* Aim of the task: Using the listing below, extract each line that has the word "expirationTime" in it.

*** Opening of Provided records ***

(** ** The quantitative bundle *)

(** X29: [ComputeQuantitativeSignals] returns a bundle exactly for a book
    with both sides. With fewer than two trades the bundle reports no
    volatility, mean, z-score, trend, Sharpe ratio or calibration error and
    an efficiency score of 1. A market whose expiry is less than 24 hours
    after the clock reading, which includes every market that has already
    expired, is flagged as before its event; a market without an expiry
    never is. *)
Theorem ComputeQuantitativeSignals_thin_history (now_stamp now_filter now_event : Time)
    (ticker : string) (orderbook : option Orderbook.t) (trades : list Trade.t)
    (expirationTime : option Time) :
  let result :=
    ComputeQuantitativeSignals now_stamp now_filter now_event ticker orderbook trades
      expirationTime in
  (is_Some result
   <-> exists ob, orderbook = Some ob /\ Orderbook.Bids ob <> [] /\ Orderbook.Asks ob <> [])
  /\ forall q, result = Some q ->
       QuantitativeSignal.MarketTicker q = ticker
       /\ QuantitativeSignal.Timestamp q = now_stamp
       /\ ((length trades <= 1)%nat ->
           QuantitativeSignal.PriceVolatility q = 0%float
           /\ QuantitativeSignal.HistoricalMean q = 0%float
           /\ QuantitativeSignal.ZScore q = 0%float
           /\ QuantitativeSignal.TrendStrength q = 0%float
           /\ QuantitativeSignal.SharpeRatio q = 0%float
           /\ QuantitativeSignal.CalibrationError q = 0%float
           /\ QuantitativeSignal.EfficiencyScore q = 1%float)
       /\ (trades = [] -> QuantitativeSignal.InformationFlow q = 0%float)
       /\ (forall expiry, expirationTime = Some expiry -> expiry - now_event < 24 * Hour ->
           QuantitativeSignal.PreEventSignal q = true)
       /\ (expirationTime = None ->
           QuantitativeSignal.PreEventSignal q = false
           /\ QuantitativeSignal.TimeToEvent q = 0%float).
Proof.
  intros result. split.
  - split.
    + intros [q Hq]. by apply ComputeQuantitativeSignals_sides in Hq.
    + intros (ob & -> & Hb & Ha). by apply ComputeQuantitativeSignals_Some.
  - intros q. unfold result, ComputeQuantitativeSignals, getBestBid, getBestAsk.
    destruct orderbook as [ob|]; [|done].
    destruct (Orderbook.Bids ob) as [|bid bids]; [done|].
    destruct (Orderbook.Asks ob) as [|ask asks]; [done|].
    assert (Hday : int_mul 24 Hour = 24 * Hour) by reflexivity.
    rewrite Hday.
    destruct (1 <? length trades)%nat eqn:Hmany.
    + destruct expirationTime as [expiry|];
        [destruct (Z.ltb_spec (time_Sub expiry now_event) (24 * Hour)) as [Hnear|Hfar]|].
      all: intros [= <-].
      all: cbn [QuantitativeSignal.MarketTicker QuantitativeSignal.Timestamp
                QuantitativeSignal.EfficiencyScore QuantitativeSignal.PriceVolatility
                QuantitativeSignal.InformationFlow QuantitativeSignal.CalibrationError
                QuantitativeSignal.HistoricalMean QuantitativeSignal.PreEventSignal
                QuantitativeSignal.SharpeRatio QuantitativeSignal.ZScore
                QuantitativeSignal.TrendStrength QuantitativeSignal.TimeToEvent].
      all: apply Nat.ltb_lt in Hmany.
      all: split; [done|]; split; [done|]; split; [lia|].
      all: split; [intros ->; simpl in Hmany; lia|].
      all: split; [|done].
      * done.
      * intros expiry' [= <-] Hgap.
        unfold time_Sub, int_min, int_max, Hour, Minute, Second in *. lia.
      * done.
    + destruct expirationTime as [expiry|];
        [destruct (Z.ltb_spec (time_Sub expiry now_event) (24 * Hour)) as [Hnear|Hfar]|].
      all: intros [= <-].
      all: cbn [QuantitativeSignal.MarketTicker QuantitativeSignal.Timestamp
                QuantitativeSignal.EfficiencyScore QuantitativeSignal.PriceVolatility
                QuantitativeSignal.InformationFlow QuantitativeSignal.CalibrationError
                QuantitativeSignal.HistoricalMean QuantitativeSignal.PreEventSignal
                QuantitativeSignal.SharpeRatio QuantitativeSignal.ZScore
                QuantitativeSignal.TrendStrength QuantitativeSignal.TimeToEvent].
      all: split; [done|]; split; [done|]; split; [intros _; repeat split; reflexivity|].
      all: split; [intros ->; reflexivity|].
      all: split; [|done].
      * done.
      * intros expiry' [= <-] Hgap.
        unfold time_Sub, int_min, int_max, Hour, Minute, Second in *. lia.
      * done.
Qed.

Lemma ComputeQuantitativeSignals_thin_history_witness :
  exists q,
    ComputeQuantitativeSignals 0 0 (100 * Second) "T" (Some crossedBook) [] (Some 0) = Some q
    /\ QuantitativeSignal.PreEventSignal q = true.
Proof.
  destruct (ComputeQuantitativeSignals 0 0 (100 * Second) "T" (Some crossedBook) [] (Some 0))
    as [q|] eqn:Hq; [|vm_compute in Hq; discriminate].
  exists q. split; [reflexivity|].
  destruct (proj2 (ComputeQuantitativeSignals_thin_history 0 0 (100 * Second) "T"
                     (Some crossedBook) [] (Some 0)) q Hq) as (_ & _ & _ & _ & Hpre & _).
  apply (Hpre 0); [reflexivity|]. unfold Hour, Minute, Second. lia.
Defined.

(** ** Backtest harness *)

(** X30: [BacktestAlert] touches no statistics but those of the type and
    market of the alert. Either it leaves the harness unchanged and returns
    the zero statistics, which it does whenever the store has no snapshot
    of the market at or after the end of the window, or it stores what it
    returns: the sample size is the old one plus one, and [GetAlertStats]
    then reads back the confidence, hit rate and sample size returned. *)
Theorem BacktestAlert_updates (timeSeries : TimeSeriesStore.t) (alert : Alert.t)
    (lookbackWindow : Duration) (b : BacktestHarness.t) :
  let key := BacktestHarness.statsKey (Alert.Type_ alert) (Alert.MarketTicker alert) in
  let result := BacktestHarness.BacktestAlert timeSeries alert lookbackWindow b in
  (forall other, other <> key ->
     BacktestHarness.stats result.1 !! other = BacktestHarness.stats b !! other)
  /\ (result = (b, BacktestHarness.noStats)
      \/ BacktestHarness.stats result.1 !! key = Some result.2
         /\ AlertStats.SampleSize result.2
            = int_add (AlertStats.SampleSize
                         (default BacktestHarness.noStats (BacktestHarness.stats b !! key))) 1
         /\ BacktestHarness.GetAlertStats (Alert.MarketTicker alert) (Alert.Type_ alert) result.1
            = (AlertStats.Confidence result.2, AlertStats.HitRate result.2,
               AlertStats.SampleSize result.2))
  /\ (TimeSeriesStore.GetSnapshots (Alert.MarketTicker alert)
        (Alert.Timestamp alert + lookbackWindow) timeSeries = [] ->
      result = (b, BacktestHarness.noStats)).
Proof.
  intros key result. unfold result, BacktestHarness.BacktestAlert.
  fold key.
  destruct (last (TimeSeriesStore.GetSnapshots (Alert.MarketTicker alert)
                    (time_before (Alert.Timestamp alert) lookbackWindow) timeSeries))
    as [beforeSnapshot|].
  2:{ split; [done|]. split; [by left|done]. }
  destruct (TimeSeriesStore.GetSnapshots (Alert.MarketTicker alert)
              (Alert.Timestamp alert + lookbackWindow) timeSeries) as [|snap after].
  { split; [done|]. split; [by left|done]. }
  destruct (String.eqb _ "").
  { split; [done|]. split; [by left|done]. }
  cbn [fst snd BacktestHarness.stats]. split; [|split; [right|done]].
  - intros other Hother. by rewrite lookup_insert_ne.
  - split; [by rewrite lookup_insert_eq|]. split; [done|].
    unfold BacktestHarness.GetAlertStats. cbn [BacktestHarness.stats]. fold key.
    by rewrite lookup_insert_eq.
Qed.
(** * vaopy.registry.vao: query building and result decoding

    A shallow embedding of [src/python/vaopy/registry/vao.py]: the
    [RegistryService], [RegistryQuery] and [RegistryResults] classes, with
    Python objects as records, mutation as explicit state passing and
    exceptions as an [outcome] that keeps the state reached when the
    exception left the method. *)

From Stdlib Require Import String Ascii List Bool Arith NArith ZArith Lia Permutation.
Import ListNotations.
Local Open Scope list_scope.
Local Open Scope string_scope.

(** ** Python values, exceptions and the method monad *)

(** The dynamically typed values that reach this module's arguments. *)
Inductive pyval : Type :=
| PyNone
| PyBool (b : bool)
| PyStr (s : string).

(** Python truth value: [None], [False] and the empty string are false. *)
Definition truthy (v : pyval) : bool :=
  match v with
  | PyNone => false
  | PyBool b => b
  | PyStr s => negb (s =? "")
  end.

(** [str(type(v))] in Python 2. *)
Definition str_type (v : pyval) : string :=
  match v with
  | PyNone => "<type 'NoneType'>"
  | PyBool _ => "<type 'bool'>"
  | PyStr _ => "<type 'str'>"
  end.

(** The exceptions this module can raise. *)
Inductive exn : Type :=
| ValueError (msg : string)
| NameError (name : string)
| AttributeError (name : string)
| TypeError (msg : string)
| IndexError
| KeyError (key : string).

(** The spec's InvalidArgument and NotFound kinds are both Python's
    [ValueError]: raised by the setters and by [list.remove]. *)
Definition is_ValueError (e : exn) : bool :=
  match e with ValueError _ => true | _ => false end.
(** * SafeShe API: a shallow embedding of [main.py] and [schemas.py]

    The development follows the layout of the service:
    - Python values, dictionaries and [json.dumps];
    - [ConnectionManager], the in-memory registry of live viewers;
    - the document store behind [create_document] / [get_documents];
    - the pydantic models of [schemas.py] with their field constraints;
    - the request handlers of [main.py];
    - the properties of the specification, one theorem per property.

    Conventions.  Strings are ASCII.  A [float] is a rational number: only
    finite values are modelled, and on those the comparisons of the field
    constraints are the comparisons of [Q].  A [datetime] is a number of
    clock ticks counted from [datetime.min].  The text handed to
    [send_text] is represented by the JSON tree that it encodes. *)

From Stdlib Require Import Ascii String QArith Sorted.
From stdpp Require Import gmap strings list fin_maps pretty.

Local Open Scope string_scope.
Local Open Scope list_scope.
Set Warnings "-register-all".

(** ** Python values *)

Abbreviation datetime := nat (only parsing).
Abbreviation ObjectId := nat (only parsing).

(** [datetime.min] *)
Definition datetime_min : datetime := 0.
Ltac ok_step H :=
  match type of H with
  | bind_res ?m _ = Ok _ =>
      let E := fresh "E" in destruct m eqn:E; cbn [bind_res] in H; [|discriminate H];
      repeat match goal with u : unit |- _ => destruct u end
  | (if ?b then Err _ else _) = Ok _ =>
      let E := fresh "E" in destruct b eqn:E; [discriminate H|]
  | (if ?b then _ else Err _) = Ok _ =>
      let E := fresh "E" in destruct b eqn:E; [|discriminate H]
  | Err _ = Ok _ => discriminate H
  end.

Ltac ok_inv H := cbn zeta beta in H; repeat (ok_step H; cbn zeta beta in H).

Lemma bind_res_ok {E A B} (m : result E A) (f : A -> result E B) b :
  bind_res m f = Ok b -> exists a, m = Ok a /\ f a = Ok b.
Proof. destruct m as [a|]; [by exists a|done]. Qed.

Lemma is_ok_unit {E} (r : result E unit) : is_ok r = true <-> r = Ok tt.
Proof. destruct r as [[]|e]; cbn; split; congruence. Qed.

Lemma is_ok_exists {E A} (r : result E A) : is_ok r = true <-> exists a, r = Ok a.
Proof. destruct r; cbn; split; [eauto|done|done|intros [? [=]]]. Qed.

Lemma is_err_false {E A} (r : result E A) : is_err r = false <-> is_ok r = true.
Proof. unfold is_err. by rewrite negb_false_iff. Qed.

#[export] Instance result_eq_dec {E A} `{!EqDecision E, !EqDecision A} :
  EqDecision (result E A).
Proof. solve_decision. Defined.

(** * Machine integers

    [int] and [int64] values are [Z]; the code never lets them leave their
    range except where noted.  [uint64] arithmetic wraps around. *)

Definition u64_modulus : Z := 2 ^ 64.
Definition u64_succ (x : Z) : Z := (x + 1) mod u64_modulus.
Definition max_int64 : Z := 2 ^ 63 - 1.
Definition min_int64 : Z := - 2 ^ 63.
(* ===== verification/Regexp.v ===== *)
(** Regular expressions (package [regexp]) and the patterns the runtime uses to
    validate identities.  Every pattern of the code is anchored at both ends, so
    a match is a match of the whole string.  [re_match] decides a match by
    derivatives, and [re_match_spec] relates it to the denotation [matches]. *)
From Stdlib Require Import Ascii String ZArith Lia.
From stdpp Require Import base decidable list strings.
From S2P Require Import Prelude Strings.

Open Scope string_scope.

Inductive re : Type :=
| Empty
| Eps
| Cls (f : ascii -> bool)
| Cat (r1 r2 : re)
| Alt (r1 r2 : re)
| Star (r : re)
| Rep (r : re) (m n : nat).

(** [Rep r m n] is [r{m,n}]. *)
Inductive matches : re -> string -> Prop :=
| m_eps : matches Eps ""
| m_cls f c : f c = true -> matches (Cls f) (String c "")
| m_cat r1 r2 s t : matches r1 s -> matches r2 t -> matches (Cat r1 r2) (s +:+ t)
| m_alt_l r1 r2 s : matches r1 s -> matches (Alt r1 r2) s
| m_alt_r r1 r2 s : matches r2 s -> matches (Alt r1 r2) s
| m_star_nil r : matches (Star r) ""
| m_star_app r s t : matches r s -> matches (Star r) t -> matches (Star r) (s +:+ t)
| m_rep_nil r n : matches (Rep r 0 n) ""
| m_rep_app r m n s t :
    matches r s -> matches (Rep r (pred m) n) t -> matches (Rep r m (S n)) (s +:+ t).

#[export] Hint Constructors matches : go_db.

Fixpoint nullable (r : re) : bool :=
  match r with
  | Empty | Cls _ => false
  | Eps | Star _ => true
  | Cat r1 r2 => nullable r1 && nullable r2
  | Alt r1 r2 => nullable r1 || nullable r2
  | Rep r m n => Nat.eqb m 0 || nullable r && Nat.leb m n
  end.

(** Smart constructors keep the derivatives small. *)
Definition mkCat (r1 r2 : re) : re :=
  match r1 with Empty => Empty | Eps => r2 | _ => Cat r1 r2 end.

Definition mkAlt (r1 r2 : re) : re :=
  match r1, r2 with Empty, _ => r2 | _, Empty => r1 | _, _ => Alt r1 r2 end.

Fixpoint deriv (c : ascii) (r : re) : re :=
  match r with
  | Empty | Eps => Empty
  | Cls f => if f c then Eps else Empty
  | Cat r1 r2 =>
      if nullable r1 then mkAlt (mkCat (deriv c r1) r2) (deriv c r2)
      else mkCat (deriv c r1) r2
  | Alt r1 r2 => mkAlt (deriv c r1) (deriv c r2)
  | Star r => mkCat (deriv c r) (Star r)
  | Rep r m n =>
      match n with
      | O => Empty
      | S n' => mkCat (deriv c r) (Rep r (pred m) n')
      end
  end.

Fixpoint re_match (r : re) (s : string) : bool :=
  match s with
  | "" => nullable r
  | String c t => re_match (deriv c r) t
  end.

(** ** Correctness of the matcher *)

Lemma matches_mkCat r1 r2 s : matches (mkCat r1 r2) s <-> matches (Cat r1 r2) s.
Proof.
  destruct r1; cbn; try reflexivity; split; intros H.
  - inversion H.
  - inversion H as [| |? ? ? ? H1| | | | | |]; subst. inversion H1.
  - change s with ("" +:+ s). eauto with go_db.
  - inversion H as [| |? ? ? ? H1| | | | | |]; subst. inversion H1; subst. done.
Qed.

Lemma matches_mkAlt r1 r2 s : matches (mkAlt r1 r2) s <-> matches (Alt r1 r2) s.
Proof.
  assert (HL : forall r, matches r s <-> matches (Alt r Empty) s).
  { intros r. split; [eauto with go_db|]. inversion 1 as [| | | |? ? ? H1| | | |]; [done|inversion H1]. }
  assert (HR : forall r, matches r s <-> matches (Alt Empty r) s).
  { intros r. split; [eauto with go_db|]. inversion 1 as [| | |? ? ? H1| | | | |]; [inversion H1|done]. }
  destruct r1; [apply HR|..]; destruct r2; cbn; first [reflexivity | apply HL].
Qed.

Lemma nullable_spec r : nullable r = true <-> matches r "".
Proof.
  induction r as [| |f|r1 IH1 r2 IH2|r1 IH1 r2 IH2|r IH|r IH m n]; cbn.
  - split; [done|inversion 1].
  - split; eauto with go_db.
  - split; [done|inversion 1].
  - rewrite andb_true_iff, IH1, IH2. split.
    + intros []. change "" with ("" +:+ ""). eauto with go_db.
    + inversion 1 as [| |? ? s t H1 H2 E1 E2| | | | | |]; subst.
      apply str_app_nil_inv in E2 as [-> ->]. done.
  - rewrite orb_true_iff, IH1, IH2. split; [intros []; eauto with go_db|].
    inversion 1; auto.
  - split; eauto with go_db.
  - rewrite orb_true_iff, andb_true_iff, Nat.eqb_eq, Nat.leb_le, IH. split.
    + intros [->|[Hr Hmn]]; [eauto with go_db|].
      revert m Hmn. induction n as [|n IHn]; intros m Hmn.
      * replace m with 0 by lia. eauto with go_db.
      * change "" with ("" +:+ ""). constructor; [done|]. apply IHn. lia.
    + remember (Rep r m n) as q eqn:Eq. remember "" as s eqn:Es. intros H.
      revert m n Eq Es. induction H; intros m' n' Eq Es; try done; injection Eq as <- <- <-.
      * by left.
      * apply str_app_nil_inv in Es as [-> ->]. right. split; [done|].
        destruct (IHmatches2 IH _ _ eq_refl eq_refl) as [|[_ ?]]; lia.
Qed.

Lemma deriv_rep_nullable r m n s :
  matches r "" -> matches (Rep r (pred m) (pred n)) s -> (0 < n)%nat -> matches (Rep r m n) s.
Proof.
  intros Hr Hs Hn. destruct n as [|n]; [lia|]. change s with ("" +:+ s). by constructor.
Qed.

(** Where the first byte of a concatenation, a star or a repetition goes. *)
Lemma matches_cat_cons r1 r2 c s :
  matches (Cat r1 r2) (String c s) <->
  (exists t u, s = t +:+ u /\ matches r1 (String c t) /\ matches r2 u) \/
  (matches r1 "" /\ matches r2 (String c s)).
Proof.
  split.
  - inversion 1 as [| |? ? t u H1 H2 E1 E2| | | | | |]; subst.
    destruct t as [|c' t]; simpl in *; [subst; by right|].
    injection E2 as -> <-. left. eauto.
  - intros [(t & u & -> & H1 & H2)|[H1 H2]].
    + change (String c (t +:+ u)) with (String c t +:+ u). by constructor.
    + change (String c s) with ("" +:+ String c s). by constructor.
Qed.

Lemma matches_star_cons r c s :
  matches (Star r) (String c s) <->
  exists t u, s = t +:+ u /\ matches r (String c t) /\ matches (Star r) u.
Proof.
  split.
  - remember (Star r) as q eqn:Eq. remember (String c s) as w eqn:Ew. intros H.
    revert s Ew. induction H; intros v Ew; try done; injection Eq as ->.
    destruct s as [|c' s]; simpl in *; [by apply IHmatches2|].
    injection Ew as -> <-. eauto.
  - intros (t & u & -> & H1 & H2).
    change (String c (t +:+ u)) with (String c t +:+ u). by constructor.
Qed.

Lemma matches_rep_cons r m n c s :
  matches (Rep r m (S n)) (String c s) <->
  exists t u, s = t +:+ u /\ matches r (String c t) /\ matches (Rep r (pred m) n) u.
Proof.
  split.
  - remember (Rep r m (S n)) as q eqn:Eq. remember (String c s) as w eqn:Ew. intros H.
    revert m n s Eq Ew. induction H as [| | | | | | | |r' m' n' s1 t1 H1 _ H2 IH2];
      intros m0 n0 v Eq Ew; try done; injection Eq as -> -> ->.
    destruct s1 as [|c' s1]; simpl in *.
    + subst. destruct n0 as [|n1]; [inversion H2|].
      destruct (IH2 _ _ _ eq_refl eq_refl) as (t & u & -> & Ht & Hu).
      exists t, u. repeat split; [done|]. by apply deriv_rep_nullable; [..|lia].
    + injection Ew as -> <-. eauto.
  - intros (t & u & -> & H1 & H2).
    change (String c (t +:+ u)) with (String c t +:+ u). by constructor.
Qed.

Lemma matches_cat_deriv d r1 r2 s c :
  (forall t, matches d t <-> matches r1 (String c t)) ->
  matches (mkCat d r2) s <->
  exists t u, s = t +:+ u /\ matches r1 (String c t) /\ matches r2 u.
Proof.
  intros Hd. rewrite matches_mkCat. split.
  - inversion 1 as [| |? ? t u H1 H2| | | | | |]; subst. rewrite Hd in H1. eauto.
  - intros (t & u & -> & H1 & H2). rewrite <- Hd in H1. by constructor.
Qed.

Lemma matches_alt r1 r2 s : matches (Alt r1 r2) s <-> matches r1 s \/ matches r2 s.
Proof. split; [inversion 1; auto|intros []; eauto with go_db]. Qed.

Lemma deriv_spec c r : forall s, matches (deriv c r) s <-> matches r (String c s).
Proof.
  induction r as [| |f|r1 IH1 r2 IH2|r1 IH1 r2 IH2|r IH|r IH m n]; intros s; cbn.
  - split; inversion 1.
  - split; inversion 1.
  - destruct (f c) eqn:Hf; split; inversion 1; subst; eauto with go_db. congruence.
  - rewrite matches_cat_cons. destruct (nullable r1) eqn:Hn.
    + apply nullable_spec in Hn.
      rewrite matches_mkAlt, matches_alt, (matches_cat_deriv _ _ _ _ _ IH1), IH2. tauto.
    + rewrite (matches_cat_deriv _ _ _ _ _ IH1). split; [by left|].
      intros [H|[H _]]; [done|]. apply nullable_spec in H. congruence.
  - by rewrite matches_mkAlt, !matches_alt, IH1, IH2.
  - by rewrite (matches_cat_deriv _ _ _ _ _ IH), matches_star_cons.
  - destruct n as [|n]; [split; inversion 1|].
    by rewrite (matches_cat_deriv _ _ _ _ _ IH), matches_rep_cons.
Qed.

Theorem re_match_spec r s : re_match r s = true <-> matches r s.
Proof.
  revert r. induction s as [|c s IH]; intros r; cbn; [apply nullable_spec|].
  by rewrite IH, deriv_spec.
Qed.

(** ** What a pattern says about the strings it matches *)

Definition all_bytes : list ascii := map (fun n => ascii_of_nat n) (seq 0 256).

Lemma all_bytes_complete c : In c all_bytes.
Proof.
  apply in_map_iff. exists (nat_of_ascii c). split; [apply ascii_nat_embedding|].
  apply in_seq. pose proof (nat_ascii_bounded c). lia.
Qed.

(** Every byte class of the pattern lies in [P]. *)
Fixpoint re_within (P : ascii -> bool) (r : re) : bool :=
  match r with
  | Empty | Eps => true
  | Cls f => forallb (fun c => implb (f c) (P c)) all_bytes
  | Cat r1 r2 | Alt r1 r2 => re_within P r1 && re_within P r2
  | Star r | Rep r _ _ => re_within P r
  end.

Lemma matches_within P r s : matches r s -> re_within P r = true -> str_forall P s = true.
Proof.
  induction 1 as [|f c Hc| | | | | | |]; cbn [re_within str_forall]; intros HP;
    rewrite ?str_forall_app; [done| |..];
    [|apply andb_true_iff in HP as [HP1 HP2]..| | | |]; rewrite ?andb_true_iff; auto.
  rewrite forallb_forall in HP. specialize (HP c (all_bytes_complete c)).
  rewrite Hc in HP. cbn in HP. by rewrite HP.
Qed.

Lemma re_match_within P r s :
  re_match r s = true -> re_within P r = true -> str_forall P s = true.
Proof. rewrite re_match_spec. apply matches_within. Qed.

(** Bounds on the length of a match. *)
Fixpoint re_min (r : re) : nat :=
  match r with
  | Empty | Eps | Star _ => 0
  | Cls _ => 1
  | Cat r1 r2 => re_min r1 + re_min r2
  | Alt r1 r2 => Nat.min (re_min r1) (re_min r2)
  | Rep r m _ => m * re_min r
  end.

Fixpoint re_max (r : re) : option nat :=
  match r with
  | Empty | Eps => Some 0
  | Cls _ => Some 1
  | Cat r1 r2 =>
      match re_max r1, re_max r2 with Some a, Some b => Some (a + b) | _, _ => None end
  | Alt r1 r2 =>
      match re_max r1, re_max r2 with Some a, Some b => Some (Nat.max a b) | _, _ => None end
  | Star _ => None
  | Rep r _ n => match re_max r with Some a => Some (n * a) | None => None end
  end.

Lemma matches_min r s : matches r s -> re_min r <= String.length s.
Proof.
  induction 1 as [| | | | | | | |r m n s t _ IH1 _ IH2]; cbn; rewrite ?length_str_app; cbn in *; try lia.
  destruct m; cbn in *; nia.
Qed.

Lemma matches_max r s k : matches r s -> re_max r = Some k -> String.length s <= k.
Proof.
  intros H. revert k. induction H; cbn; intros k Hk; rewrite ?length_str_app; cbn in *;
    try destruct (re_max r1); try destruct (re_max r2); try destruct (re_max r); simplify_eq;
    repeat match goal with IH : forall k, Some _ = Some k -> _ |- _ => specialize (IH _ eq_refl) end;
    lia.
Qed.

Lemma re_match_length r s n :
  re_match r s = true -> re_min r = n -> re_max r = Some n -> String.length s = n.
Proof.
  rewrite re_match_spec. intros H <- Hn.
  pose proof (matches_min _ _ H). pose proof (matches_max _ _ _ H Hn). lia.
Qed.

*** Close of Provided records ***

* Task solution:
    (expirationTime : option Time) :
      expirationTime in
       /\ (forall expiry, expirationTime = Some expiry -> expiry - now_event < 24 * Hour ->
       /\ (expirationTime = None ->
    + destruct expirationTime as [expiry|];
    + destruct expirationTime as [expiry|];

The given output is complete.